Na África esses números podem ser multiplicados por quinze ou mesmo por  vinte e constituirá mais uma tragédia para sobrevivência humana negra no continente africano.

O Brasil, de deter cifras records de níveis de subdesenvolvimento social,  já ocupa o quarto lugar em números de casos de AIDS já diagnosticados, figurando abaixo somente dos Estados Unidos, França e Canadá.

A igraja católica através de seus membros ilustres já assossiaram a AIDS com a desgenerescência moral, inversão sexual, a troca de parceiros e uma interminável lista de atos condenados pela legislação divina, que são os responsáveis pela rápida propagação do vírus e conclui : É Exatamente no desrespeito à moral católica que vamos encontrar o maior foco de propagação de AIDS entre as sombras, provocadas pelo pecado, vemos o brilhar da grandeza e atualidade dos ensinamentos de Cristo. ( Dom Eugênio de Araújo Sales, cardeal – arcebispo do Rio de Janeiro, JB, 3.1.87).

O que era exclusivo de um pequeno grupo de risco limitado aos homosexuais , hemofílico e usuários de drogas injetáveis, agora existe a certeza que ela pode ocorrer em qualquer pessoa, mesmo que não apresenta dentro da moral Ocidental nenhum desvio do comportamento sexual e social.

 

Em relatório distribuído pela Organização Mundial da Saúde, está clara a recomendação: ” se deve falar da doença a todas as crianças qeu já tem suficiente capacidade de entendimento e que todas as pessoas tenham o risco de serem contaminadas mais rapidamente devem se envolver na campanha de esclarecimento. A AIDS não é mais a preocupação de apenas um segmento da sociedade. É uma preocupação de todos nós”.

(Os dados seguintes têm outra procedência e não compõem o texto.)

(** ** Retries *)

(** The time of a signal's event when the clock shows [now]. *)
Definition sent_at (signal : Signal) (now : time) : time :=
  if time_is_zero (sig_SentAt signal) then now else sig_SentAt signal.

Definition signal_event (spec : Spec) (signal : Signal) (now : time) : Event :=
  processEvent spec EventProcessSignalReceived (sent_at signal now) (signal_payload signal).

Lemma sent_at_eq signal t1 t2 :
  sent_at signal t1 = sent_at signal t2 ↔ sig_SentAt signal ≠ zero_time ∨ t1 = t2.
Proof. unfold sent_at, time_is_zero. case_bool_decide; naive_solver. Qed.

Lemma run_or_now {A} now t (k : time → pprog A) s :
  run_calls (process_handle now) (t' ← or_now t; k t') s =
  run_calls (process_handle now) (k (if time_is_zero t then now else t)) s.
Proof. unfold or_now. by destruct (time_is_zero t). Qed.

(** The document of an event but for its time. *)
Definition with_time (e : Event) (t : time) : Event :=
  let core := pv_Event e in {| e with pv_Event := {| core with e_Timestamp := t |} |}.

Lemma supported_field k v l : supported (JObject l) = true → (k, v) ∈ l → supported v = true.
Proof.
  induction l as [|[k' v'] l IH]; [by intros _ ?%not_elem_of_nil|].
  rewrite supported_cons. intros [? ?] [[= -> ->]|?]%elem_of_cons; [done|by apply IH].
Qed.

Lemma enc_with_time e t1 t2 :
  supported (enc_Event (with_time e t1)) = true →
  enc_Event (with_time e t1) = enc_Event (with_time e t2) ↔ t1 = t2.
Proof.
  intros Hs. split; [|by intros ->]. unfold enc_Event, with_time. cbn [pv_Event e_Timestamp].
  intros [= Heq]. repeat apply app_inv_head in Heq. injection Heq as Heq.
  assert (supported (enc_time t1) = true) as Ht.
  { eapply supported_field; [exact Hs|]. cbn [pv_Event e_Timestamp].
    do 5 (apply elem_of_app; right). by left. }
  revert Ht Heq. unfold enc_time. by destruct (_ && _), (_ && _); intros ? [=].
Qed.

Lemma prepared_time spec signal t id n :
  prepareProcessEvent t (signal_event spec signal t) id n =
  with_time (prepareProcessEvent 1 (signal_event spec signal 1) id n) (sent_at signal t).
Proof.
  unfold prepareProcessEvent, signal_event, with_time, processEvent. cbn. do 2 f_equal.
  unfold sent_at, time_is_zero. repeat case_bool_decide; congruence.
Qed.

(** Two requests for one event differ at most in their times. *)
Lemma retry_event spec signal t1 t2 id n :
  let stored t := prepareProcessEvent t (signal_event spec signal t) id n in
  supported (enc_Event (stored t1)) = true →
  ValidateProcessEventIdempotency (stored t1) (stored t2) = Ok tt ↔ sent_at signal t1 = sent_at signal t2.
Proof.
  cbv beta zeta. intros Hs. unfold ValidateProcessEventIdempotency.
  rewrite !bool_decide_eq_true_2 by done. cbn [negb fail_if mbind result_bind].
  rewrite same_json_Ok. rewrite prepared_time in Hs. rewrite (prepared_time _ _ t1), (prepared_time _ _ t2).
  rewrite enc_with_time by done. naive_solver.
Qed.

Apesar dos vultosos recursos destinados na busca do tratamento eficaz, a medician atual não tem muito a oferecer aos pacientes com AIDS.

Ao contrário das doenças transmitidas por bactérias, onde os antibióticos são muito úteis na maioria dos casos, no caso das viroses, no caso como a AIDS os recursos são absolutamente ineficazes. Foram desenvolvidas nas últimas décadas algumas substâncias  que inibem o crescimento dos vírus como HPA 23 (Tungsto-Antimoniato de sódio), o Suramin, o Ribavarin, o Interferon Alta e a Azidotimidina (AZT) do ponto de vista prático eles são tão úteis quanto foram os misturados de osso de crânio com pó de ouro usado no tratamente da Peste Negra do século XIV.

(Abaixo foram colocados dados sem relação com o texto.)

(* ===== verification/ProcessWorkflow.v ===== *)
(** * The process workflow

    agentos/temporal/process_workflow.go and process_activity.go: one workflow per process
    waits for signals, control requests and timers, applies each through an activity, and
    continues as a new execution when its history grows.

    The workflow is a program of calls to the Temporal SDK.  Its loop takes fuel, because
    the outside decides how many messages arrive. *)

From S2P Require Import Prelude Types Graph Scope Json Idempotency Decode Temporal Workflow.
From S2P Require Import Calls Process.
Import process.

(** ** process_activity.go *)

Record startProcessActivityInput := { spa_Spec : Spec }.
Record signalProcessActivityInput := { sga_Ref : Ref; sga_Signal : Signal }.
Record controlProcessActivityInput := { cpa_Ref : Ref; cpa_Control : ControlRequest }.
Record fireProcessTimerActivityInput := { fta_Ref : Ref; fta_Timer : TimerSpec; fta_At : string }.

Definition processTimerIdempotencyKey (processID timerID at_ : string) : string :=
  processID +:+ ":timer:" +:+ timerID +:+ ":" +:+ at_.

Definition StartProcessActivity (input : startProcessActivityInput) : pprog (result Status) :=
  StartProcess (Some (spa_Spec input)).

Definition SignalProcessActivity (input : signalProcessActivityInput) : pprog (result Status) :=
  _ ←? SignalProcess (sga_Ref input) (Some (sga_Signal input));
  StatusProcess (sga_Ref input).

Definition ControlProcessActivity (input : controlProcessActivityInput) : pprog (result Status) :=
  _ ←? ControlProcess (cpa_Ref input) (Some (cpa_Control input));
  StatusProcess (cpa_Ref input).

(** The signal a timer sends. *)
Definition timer_signal (input : fireProcessTimerActivityInput) : Signal :=
  let timer := fta_Timer input in {|
  sig_Type := if tm_Signal timer == "" then "process.timer." +:+ tm_TimerID timer else tm_Signal timer;
  sig_IdempotencyKey :=
    processTimerIdempotencyKey (prf_ProcessID (fta_Ref input)) (tm_TimerID timer) (fta_At input);
  sig_ActorID := ""; sig_Payload := cloneAnyMap (tm_Payload timer); sig_SentAt := zero_time |}.

Definition FireProcessTimerActivity (input : fireProcessTimerActivityInput) : pprog (result Status) :=
  _ ←? SignalProcess (fta_Ref input) (Some (timer_signal input));
  StatusProcess (fta_Ref input).

(** ** process_workflow.go: data *)

Definition ProcessWorkflowName : string := "AgentOSProcessWorkflow".
Definition processContinueAsNewVersionMarker : string := "agentos-process-continue-as-new".
Definition processSearchAttributesVersionMarker : string := "agentos-process-search-attributes".
Definition currentProcessWorkflowVersion : Z := 1.

Record processWorkflowTimer := {
  pwt_Timer : TimerSpec;
  pwt_At : time;
  pwt_Fired : bool;
}.

Record processWorkflowInput := {
  pwi_Spec : Spec;
  pwi_ProcessActivity : string;
  pwi_WorkflowVersion : Z;
  pwi_ContinuationCount : Z;
  pwi_Timers : list processWorkflowTimer;
}.

Record processContinuationDecision := { pcd_ShouldContinue : bool; pcd_Reason : string }.

Definition validateProcessWorkflowVersion (got : Z) : result unit :=
  validateWorkflowVersion ProcessWorkflowName got currentProcessWorkflowVersion.

Definition processWorkflowTerminal (lifecycle : string) : bool :=
  bool_decide (lifecycle ∈ [ProcessSucceeded; ProcessFailed; ProcessCanceled]).

Definition processRefFromSpec (spec : Spec) : Ref := {|
  prf_ProcessID := psp_ProcessID spec; prf_AccountID := psp_AccountID spec;
  prf_ProjectID := psp_ProjectID spec |}.

Definition failProcessWorkflowStatus (status : Status) (now : time) (reason : string) : Status :=
  {| status with pst_LifecycleState := ProcessFailed; pst_Reason := reason; pst_UpdatedAt := now |}.

Definition evaluateProcessContinuation (policy : option Policy) (historyLength : Z) :
    processContinuationDecision :=
  match policy with
  | None => {| pcd_ShouldContinue := false; pcd_Reason := "" |}
  | Some policy =>
      if ((0 <? ppl_ContinueAsNewEvents policy) && (ppl_ContinueAsNewEvents policy <=? historyLength))%Z
      then {| pcd_ShouldContinue := true; pcd_Reason := "continue_as_new_events" |}
      else if ((0 <? ppl_MaxHistoryEvents policy) && (ppl_MaxHistoryEvents policy <=? historyLength))%Z
      then {| pcd_ShouldContinue := true; pcd_Reason := "max_history_events" |}
      else {| pcd_ShouldContinue := false; pcd_Reason := "" |}
  end.

Definition continuedProcessWorkflowInput (input : processWorkflowInput)
    (timers : list processWorkflowTimer) : processWorkflowInput :=
  {| input with pwi_ContinuationCount := int32 (pwi_ContinuationCount input + 1);
                pwi_Timers := timers |}.

(** ** Calls *)

Inductive process_activity :=
  | AStart (input : startProcessActivityInput)
  | ASignal (input : signalProcessActivityInput)
  | AControl (input : controlProcessActivityInput)
  | AFireTimer (input : fireProcessTimerActivityInput).

(** What a selector chose: a message from one of the channels or a timer that fired. *)
Inductive selected :=
  | SSignal (signal : Signal)
  | SControl (control : ControlRequest)
  | STimer (index : nat).

Inductive workflow_op :=
  | WGetVersion (marker : string)
  | WActivity (taskQueue : string) (activity : process_activity)
  | WSetQueryHandler
  | WNow
  | WNewTimer (index : nat) (duration : Z)
  | WHistoryLength
  | WSelect (timers : list nat)
  | WUpsertSearchAttributes (runID lifecycle : string).

#[global] Instance workflow_calls : Calls workflow_op := {|
  reply o :=
    match o with
    | WGetVersion _ => Z
    | WActivity _ _ => result Status
    | WSetQueryHandler => result unit
    | WNow => time
    | WNewTimer _ _ => unit
    | WHistoryLength => Z
    | WSelect _ => selected
    | WUpsertSearchAttributes _ _ => bool
    end |}.

Abbreviation wprog := (calls workflow_op) (only parsing).

Definition sdk (o : workflow_op) : wprog (reply o) := ask o.

Inductive workflow_end :=
  | WReturn (status : Status)
  | WFail (status : Status) (e : go_error)
  | WContinueAsNew (status : Status) (input : processWorkflowInput)
  | WOutOfFuel.

(** The variables of the workflow: the status, the timers, the futures the selector still
    waits for, and the lifecycle that is visible to operators. *)
Record workflow_state := {
  ws_status : Status;
  ws_timers : list processWorkflowTimer;
  ws_armed : list nat;
  ws_lastSynced : string;
}.

Section workflow.
Context `{!RFC3339} (error_text : go_error → string).

Definition new_timer (now : time) (timer : TimerSpec) : processWorkflowTimer := {|
  pwt_Timer := timer;
  pwt_At := if time_is_zero (tm_FireAt timer) then time_add now (seconds (tm_AfterSeconds timer))
            else tm_FireAt timer;
  pwt_Fired := false |}.

Definition newProcessWorkflowTimers (carried : list processWorkflowTimer) (specs : list TimerSpec) :
    wprog (list processWorkflowTimer) :=
  match carried with
  | _ :: _ => mret carried
  | [] => now ← sdk WNow; mret (fmap (M := list) (new_timer now) specs)
  end.

(** [t.Sub(u)] saturates at the bounds of a duration. *)
Definition duration_until (at_ now : time) : Z :=
  Z.max (Z.max (- max_int64 - 1) (Z.min max_int64 (at_ - now))) 0.

(** The indices of the timers that have not fired. *)
Fixpoint unfired_from (index : nat) (timers : list processWorkflowTimer) : list nat :=
  match timers with
  | [] => []
  | timer :: timers =>
      if pwt_Fired timer then unfired_from (S index) timers
      else index :: unfired_from (S index) timers
  end.

Fixpoint start_timers (now : time) (index : nat) (timers : list processWorkflowTimer) : wprog unit :=
  match timers with
  | [] => mret tt
  | timer :: timers =>
      if pwt_Fired timer then start_timers now (S index) timers else
      _ ← sdk (WNewTimer index (duration_until (pwt_At timer) now));
      start_timers now (S index) timers
  end.

(** The futures added to the selector. *)
Definition AddToSelector (timers : list processWorkflowTimer) : wprog (list nat) :=
  now ← sdk WNow;
  _ ← start_timers now 0 timers;
  mret (unfired_from 0 timers).

(** An activity whose answer is the next status; its error fails the process. *)
Definition apply_activity (taskQueue : string) (activity : process_activity) (status : Status) :
    wprog Status :=
  answer ← sdk (WActivity taskQueue activity);
  match answer with
  | Ok next => mret next
  | Err e => now ← sdk WNow; mret (failProcessWorkflowStatus status now (error_text e))
  end.

Definition processWorkflowReceiveSignal (taskQueue : string) (ref : Ref) (signal : Signal)
    (status : Status) : wprog Status :=
  apply_activity taskQueue (ASignal {| sga_Ref := ref; sga_Signal := signal |}) status.

Definition processWorkflowReceiveControl (taskQueue : string) (ref : Ref) (control : ControlRequest)
    (status : Status) : wprog Status :=
  apply_activity taskQueue (AControl {| cpa_Ref := ref; cpa_Control := control |}) status.

Definition timer_input (ref : Ref) (timer : processWorkflowTimer) : fireProcessTimerActivityInput := {|
  fta_Ref := ref; fta_Timer := pwt_Timer timer; fta_At := format_time (pwt_At timer) |}.

(** The callback of a timer's future.  [timer.Fired = true] comes before the activity. *)
Definition timer_fired (taskQueue : string) (ref : Ref) (index : nat) (ws : workflow_state) :
    wprog workflow_state :=
  match ws_timers ws !! index with
  | None => mret ws
  | Some timer =>
      let ws := {| ws with
        ws_timers := <[index := {| timer with pwt_Fired := true |}]> (ws_timers ws);
        ws_armed := filter (.≠ index) (ws_armed ws) |} in
      status ← apply_activity taskQueue (AFireTimer (timer_input ref timer)) (ws_status ws);
      mret {| ws with ws_status := status |}
  end.

(** lifecycleSearchAttributeSync: best effort, only when the lifecycle changed. *)
Definition sync_lifecycle (enabled : Z) (runID : string) (ws : workflow_state) : wprog workflow_state :=
  let lifecycle := pst_LifecycleState (ws_status ws) in
  if lifecycle == ws_lastSynced ws then mret ws else
  _ ← (if (enabled <? 1)%Z then mret true else sdk (WUpsertSearchAttributes runID lifecycle));
  mret {| ws with ws_lastSynced := lifecycle |}.

Definition processWorkflowContinuation (input : processWorkflowInput)
    (timers : list processWorkflowTimer) (enabled : bool) : wprog (option processWorkflowInput) :=
  if negb enabled then mret None else
  historyLength ← sdk WHistoryLength;
  mret (if pcd_ShouldContinue (evaluateProcessContinuation (Some (psp_Policy (pwi_Spec input))) historyLength)
        then Some (continuedProcessWorkflowInput input timers) else None).

(** One callback of the selector. *)
Definition select_once (input : processWorkflowInput) (ws : workflow_state) : wprog workflow_state :=
  let queue := pwi_ProcessActivity input in
  let ref := processRefFromSpec (pwi_Spec input) in
  choice ← sdk (WSelect (ws_armed ws));
  match choice with
  | SSignal signal =>
      status ← processWorkflowReceiveSignal queue ref signal (ws_status ws);
      mret {| ws with ws_status := status |}
  | SControl control =>
      status ← processWorkflowReceiveControl queue ref control (ws_status ws);
      mret {| ws with ws_status := status |}
  | STimer index => timer_fired queue ref index ws
  end.

Fixpoint process_loop (fuel : nat) (input : processWorkflowInput) (continueAsNewEnabled : bool)
    (searchAttributes : Z) (ws : workflow_state) : wprog workflow_end :=
  let sync := sync_lifecycle searchAttributes (psp_ProcessID (pwi_Spec input)) in
  match fuel with
  | 0 => mret WOutOfFuel
  | S fuel =>
      if processWorkflowTerminal (pst_LifecycleState (ws_status ws)) then
        ws ← sync ws; mret (WReturn (ws_status ws))
      else
        next ← processWorkflowContinuation input (ws_timers ws) continueAsNewEnabled;
        match next with
        | Some next => ws ← sync ws; mret (WContinueAsNew (ws_status ws) next)
        | None =>
            ws ← select_once input ws;
            ws ← sync ws;
            process_loop fuel input continueAsNewEnabled searchAttributes ws
        end
  end.

Definition ProcessWorkflow (fuel : nat) (input : option processWorkflowInput) : wprog workflow_end :=
  match input with
  | None => mret (WFail zero_Status (Errorf ErrOther "ProcessWorkflow input is required"))
  | Some input =>
      if pwi_ProcessActivity input == "" then
        mret (WFail zero_Status
                (Errorf ErrOther "ProcessWorkflow process activity task queue is required"))
      else
      match validateProcessWorkflowVersion (pwi_WorkflowVersion input) with
      | Err e => mret (WFail zero_Status e)
      | Ok _ =>
          continueAsNew ← sdk (WGetVersion processContinueAsNewVersionMarker);
          searchAttributes ← sdk (WGetVersion processSearchAttributesVersionMarker);
          answer ← sdk (WActivity (pwi_ProcessActivity input) (AStart {| spa_Spec := pwi_Spec input |}));
          match answer with
          | Err e => mret (WFail zero_Status e)
          | Ok status =>
              handler ← sdk WSetQueryHandler;
              match handler with
              | Err e => mret (WFail status e)
              | Ok _ =>
                  timers ← newProcessWorkflowTimers (pwi_Timers input) (psp_Timers (pwi_Spec input));
                  armed ← AddToSelector timers;
                  process_loop fuel input (1 <=? continueAsNew)%Z searchAttributes
                    {| ws_status := status; ws_timers := timers; ws_armed := armed; ws_lastSynced := "" |}
              end
          end
      end
  end.
End workflow.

Apesar dos progressos tecnológicos que permitiram o vírus causador da AIDS dois anos depois da identificação clínica do primeiro doente, ao contrário da Peste Negra, cuja bactéria só foi identificada no século XIX, 1600 anos depois do primeiro registro histórico que nos chegou, os envolvimentos emocionais não são muito diferentes dos relatos de Tucídides e os contidos nas crônicas medievais. Os conflitos, amores , ambições, mágoas e esperanças são muito semelhante.

Já estamos vivendo a realidade dos relatórios de prospecção da epidemia para o ano 2000. O Ministério  da Saúde dos Estados Unidas afirma que morreram 100 milhões de pessoas até o Ano 2000. É bom lembrar que para a consolidação para este quadro faltam apenas 13 anos e que a população é em torno de 130 milhões de pessoas.

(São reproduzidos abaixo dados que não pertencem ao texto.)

Lemma limited_none {A} (l : list A) : limited 0 l = l.
Proof. done. Qed.

(** The entries a scope selects. *)
Definition selected_by (scope : LedgerScope) (s : MemoryStore) : list LedgerEntry :=
  filter (λ e, ledgerEntryMatchesScope e scope = true) (entries s).

Lemma list_entries s scope :
  ledger_ok s → ValidateLedgerScope (Some scope) = Ok tt →
  ListLedgerEntries s (Some scope) = Ok (limited (lsc_Limit scope) (selected_by scope s)).
Proof.
  intros Hok Hv. unfold ListLedgerEntries. rewrite Hv. cbn -[limited merge_sort].
  rewrite sort_entries; [done|]. apply StronglySorted_filter. by apply entries_sorted.
Qed.

(** Moving the cursor forward. *)
Lemma matches_after entry scope n :
  (lsc_AfterSequence scope ≤ n)%Z →
  ledgerEntryMatchesScope entry {| scope with lsc_AfterSequence := n |} = true ↔
  (n < le_Sequence entry)%Z ∧ ledgerEntryMatchesScope entry scope = true.
Proof.
  intros Hn. unfold ledgerEntryMatchesScope. cbn. destruct (_ || _); [naive_solver|].
  destruct (Z.leb_spec (le_Sequence entry) n), (Z.leb_spec (le_Sequence entry) (lsc_AfterSequence scope));
    repeat (destruct (_ && _)); naive_solver lia.
Qed.

Lemma filter_in {A} (P : A → Prop) `{!∀ x, Decision (P x)} l : Forall P l → filter P l = l.
Proof. induction 1 as [|x l Hx _ IH]; [done|]. by rewrite filter_cons_True, IH. Qed.

Lemma filter_out {A} (P : A → Prop) `{!∀ x, Decision (P x)} l : Forall (λ x, ¬ P x) l → filter P l = [].
Proof. induction 1 as [|x l Hx _ IH]; [done|]. by rewrite filter_cons_False, IH. Qed.

Lemma selected_after s scope l1 e l2 :
  ledger_ok s → selected_by scope s = l1 ++ e :: l2 →
  selected_by {| scope with lsc_AfterSequence := le_Sequence e |} s = l2.
Proof.
  intros Hok Hsel.
  assert (lsc_AfterSequence scope ≤ le_Sequence e)%Z as Hle.
  { assert (e ∈ selected_by scope s) as [Hm _]%list_elem_of_filter by (rewrite Hsel; set_solver).
    unfold ledgerEntryMatchesScope in Hm. repeat case_match; try done. lia. }
  unfold selected_by.
  rewrite (list_filter_iff _ (λ x, (le_Sequence e < le_Sequence x)%Z ∧ ledgerEntryMatchesScope x scope = true))
    by (intros x; by apply matches_after).
  rewrite <- list_filter_filter. unfold selected_by in Hsel. rewrite Hsel.
  pose proof (StronglySorted_filter _ (λ x, ledgerEntryMatchesScope x scope = true) _ (entries_sorted s Hok)) as Hs.
  rewrite Hsel in Hs. apply StronglySorted_app in Hs as (Hcross & _ & Hs). apply StronglySorted_inv in Hs as [_ Hl2].
  rewrite filter_app, filter_cons_False by lia. rewrite filter_out, filter_in; [done| |].
  - eapply Forall_impl; [exact Hl2|]. done.
  - apply Forall_forall. intros x Hx. assert (e ∈ e :: l2) as He by left. specialize (Hcross x e Hx He). cbn in Hcross. lia.
Qed.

Com todo esse Panorama desolador, onde até hoje não tem qualquer indício de tratamento eficaz, a Igreja católica criticou a companhia iniciada em Minas Gerais pela linguagem clara da abordagem dos hábitos sexuais. É impressionante como, séculos depois da Peste Negra, o clero continua a insistir no castigo divino A AIDS NÃO É UM PROBLEMA MORAL É VIRÓTICA.

É muito importante que mesmo sabendo da atual seriedade da disseminação geométrica da AIDS não esqueçamos que no Brasil morrem 500 mil crianças por ano de doenças infecciosas e parasitárias, há 70 mil casos de Sarampo, 2000 de Coqueluche e Tétano, 3000 de Difiteria. Os chagásicos são cinco milhões e alcançam mais de 500 mil novos casos de Malária por ano. Todos esses números, mais assustadores que os da AIDS, por representarem a situação atual náo causam comoção coletiva. Chegam a passar silenciosamente pela consciencia pública.

Não é difícil pensar que aliado a real gravidade para a saúde pública que a AIDS representa, já exista interesse políticos – econômicos inconfessáveis começando a atuar nos mecanismos coletivos  de controle social. Infelizmente, não seria a primeira vez.